David Plouffe tries to lower them:

Our path to the nomination never factored in a big day for us on February 5. Rather, we always planned to stay close enough in the delegate count so that we could proceed to individually focus on the states in the next set of contests. We fully expect Senator Clinton to earn more delegates on February 5th and also to win more states.

If we were to be within 100 delegates on that day and win a number of states, we will have met our threshold for success and will be best positioned to win the nomination in the coming months.

Jason Zengerle evaluates the memo's significance:

So, unless the Obama campaign has dreadfully wrong internal polls or is just incredibly stupid (the former more plausible than the latter), look for him to finish well within 100 delegates of Hillary tomorrow. Otherwise, even by Obama's own terms, he will have lost Super Tuesday.

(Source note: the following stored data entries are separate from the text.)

(* ===== verification/PbField.v ===== *)
(** * nanopb field descriptors and the field iterator (pb.h, pb_common.c)

    The descriptors are those of the build the repository configures:
    PB_FIELD_32BIT, PB_ENABLE_MALLOC, 64-bit pointers. *)
From S2P Require Import Prelude Mem PbIstream PbOstream.

(** What a descriptor's [ptr] points to: nothing, the descriptor array of a
    submessage (named by its index in the program's tables), or the bytes of a
    default value. *)
Inductive fptr : Type :=
| ptr_null
| ptr_submsg (i : nat)
| ptr_default (l : list Z).

Record pb_field : Type := PbField {
  tag : Z;
  ftype : Z;
  data_offset : Z;
  size_offset : Z;
  data_size : Z;
  array_size : Z;
  ptr : fptr }.

Definition PB_LTYPE_BOOL : Z := 0x00.
Definition PB_LTYPE_VARINT : Z := 0x01.
Definition PB_LTYPE_UVARINT : Z := 0x02.
Definition PB_LTYPE_SVARINT : Z := 0x03.
Definition PB_LTYPE_FIXED32 : Z := 0x04.
Definition PB_LTYPE_FIXED64 : Z := 0x05.
Definition PB_LTYPE_LAST_PACKABLE : Z := 0x05.
Definition PB_LTYPE_BYTES : Z := 0x06.
Definition PB_LTYPE_STRING : Z := 0x07.
Definition PB_LTYPE_SUBMESSAGE : Z := 0x08.
Definition PB_LTYPE_EXTENSION : Z := 0x09.
Definition PB_LTYPE_FIXED_LENGTH_BYTES : Z := 0x0A.
Definition PB_LTYPES_COUNT : Z := 0x0B.
Definition PB_HTYPE_REQUIRED : Z := 0x00.
Definition PB_HTYPE_OPTIONAL : Z := 0x10.
Definition PB_HTYPE_REPEATED : Z := 0x20.
Definition PB_HTYPE_ONEOF : Z := 0x30.
Definition PB_ATYPE_STATIC : Z := 0x00.
Definition PB_ATYPE_POINTER : Z := 0x80.
Definition PB_ATYPE_CALLBACK : Z := 0x40.
Definition PB_ATYPE (x : Z) : Z := Z.land x 0xC0.
Definition PB_HTYPE (x : Z) : Z := Z.land x 0x30.
Definition PB_LTYPE (x : Z) : Z := Z.land x 0x0F.
Definition PB_SIZE_MAX : Z := 2 ^ 32 - 1.
Definition PB_MAX_REQUIRED_FIELDS : Z := 64.

Definition sizeof_pb_size_t : nat := 4.
Definition sizeof_ptr : nat := 8.
(** [offsetof(pb_bytes_array_t, bytes)] *)
Definition offsetof_bytes : Z := 4.
Definition PB_BYTES_ARRAY_T_ALLOCSIZE (n : Z) : Z := u64 (n + offsetof_bytes).

(** A descriptor array is the list of its fields; the element past the last one
    is the terminator [PB_LAST_FIELD]. *)
Definition PB_LAST_FIELD : pb_field := PbField 0 0 0 0 0 0 ptr_null.

Record pb_field_iter : Type := PbIter {
  it_start : list pb_field;
  it_pos : nat;
  required_field_index : Z;
  dest_struct : Z;
  pData : Z;
  pSize : Z }.

Definition field_at (fields : list pb_field) (i : nat) : pb_field :=
  nth i fields PB_LAST_FIELD.
(** [*iter->pos] *)
Definition pos (iter : pb_field_iter) : pb_field :=
  field_at (it_start iter) (it_pos iter).

Definition pb_field_iter_begin (fields : list pb_field) (dest : Z)
    : bool * pb_field_iter :=
  let f0 := field_at fields 0 in
  let '(pd, ps) :=
    if dest =? NULL then (NULL, NULL)
    else (dest + data_offset f0, dest + data_offset f0 + size_offset f0) in
  (negb (tag f0 =? 0), PbIter fields 0 0 dest pd ps).

Definition pb_field_iter_next (iter : pb_field_iter) : bool * pb_field_iter :=
  let prev_field := pos iter in
  if tag prev_field =? 0 then (false, iter) else
  let iter1 := PbIter (it_start iter) (S (it_pos iter))
                 (required_field_index iter) (dest_struct iter)
                 (pData iter) (pSize iter) in
  let cur := pos iter1 in
  if tag cur =? 0
  then (false, (pb_field_iter_begin (it_start iter) (dest_struct iter)).2)
  else if (PB_HTYPE (ftype prev_field) =? PB_HTYPE_ONEOF) &&
          (PB_HTYPE (ftype cur) =? PB_HTYPE_ONEOF) &&
          (data_offset cur =? PB_SIZE_MAX)
  then (true, iter1)
  else
    let prev_size :=
      if (PB_ATYPE (ftype prev_field) =? PB_ATYPE_STATIC) &&
         (PB_HTYPE (ftype prev_field) =? PB_HTYPE_REPEATED)
      then u64 (data_size prev_field * array_size prev_field)
      else if PB_ATYPE (ftype prev_field) =? PB_ATYPE_POINTER
      then Z.of_nat sizeof_ptr
      else data_size prev_field in
    let req :=
      if PB_HTYPE (ftype prev_field) =? PB_HTYPE_REQUIRED
      then u32 (required_field_index iter + 1) else required_field_index iter in
    let pd := pData iter + prev_size + data_offset cur in
    (true, PbIter (it_start iter) (S (it_pos iter)) req (dest_struct iter)
             pd (pd + size_offset cur)).

(** The [do .. while (iter->pos != start)] loop of [pb_field_iter_find];
    [None] when the recursion bound is reached. *)
Fixpoint iter_find_loop (fuel : nat) (iter : pb_field_iter) (start : nat)
    (found : pb_field -> bool) : option (bool * pb_field_iter) :=
  match fuel with
  | O => None
  | S k =>
      if found (pos iter) then Some (true, iter) else
      let iter' := (pb_field_iter_next iter).2 in
      if Nat.eqb (it_pos iter') start then Some (false, iter')
      else iter_find_loop k iter' start found
  end.

(** One round visits each field of the array once. *)
Definition iter_fuel (iter : pb_field_iter) : nat := S (length (it_start iter)).

Definition pb_field_iter_find (iter : pb_field_iter) (t : Z)
    : option (bool * pb_field_iter) :=
  iter_find_loop (iter_fuel iter) iter (it_pos iter)
    (fun f => (tag f =? t) && negb (PB_LTYPE (ftype f) =? PB_LTYPE_EXTENSION)).

Definition find_extension_field (iter : pb_field_iter)
    : option (bool * pb_field_iter) :=
  iter_find_loop (iter_fuel iter) iter (it_pos iter)
    (fun f => PB_LTYPE (ftype f) =? PB_LTYPE_EXTENSION).

(** ** What the descriptors and the function pointers of a program refer to *)

(** The state of a decoding run: the input stream, the memory, and the local
    [fixed_count_size] of the innermost [pb_decode_noinit]. *)
Record dstate : Type := Dstate {
  ds_in : istream; ds_mem : mem; ds_local : Z }.

(** [pb_extension_type_t]: its decode and encode functions, and the field its
    [arg] points to.  An extension object [pb_extension_t] is in memory: its
    type, [dest] and [next] pointers and the [found] flag. *)
Record ext_type : Type := ExtType {
  et_decode : option (Z -> Z -> Z -> M dstate unit);
  et_encode : option (Z -> M ostream unit);
  et_arg : pb_field }.
Definition ext_type_off : Z := 0.
Definition ext_dest_off : Z := 8.
Definition ext_next_off : Z := 16.
Definition ext_found_off : Z := 24.

(** [pb_callback_t]: the function pointer, then [arg]. *)
Definition cb_funcs_off : Z := 0.
Definition cb_arg_off : Z := 8.

Record env : Type := Env {
  e_msgs : nat -> list pb_field;
  e_ext_types : Z -> option ext_type;
  e_encode_cb : Z -> option (pb_field -> Z -> M ostream unit);
  e_decode_cb : Z -> option (pb_field -> Z -> M dstate unit);
  e_heap_fill : Z }.

Definition submsg_fields (e : env) (p : fptr) : option (list pb_field) :=
  match p with ptr_submsg i => Some (e_msgs e i) | _ => None end.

Marc makes a similar point:

Unless every Obama adviser I've spoken to over the past year has out and out lied to me, a big day on Feb. 5 has always been a big part of Obama's nomination strategy. That doesn't mean they always expected to win it...just that, for months, the campaign devoted unusual amounts of resources to building robust organizations in the states...and claims 75,000 active volunteers.

Seems like the Obama campaign is setting expectations way low so they can beat them as easily as the Giants front four beat through the line to Tom Brady.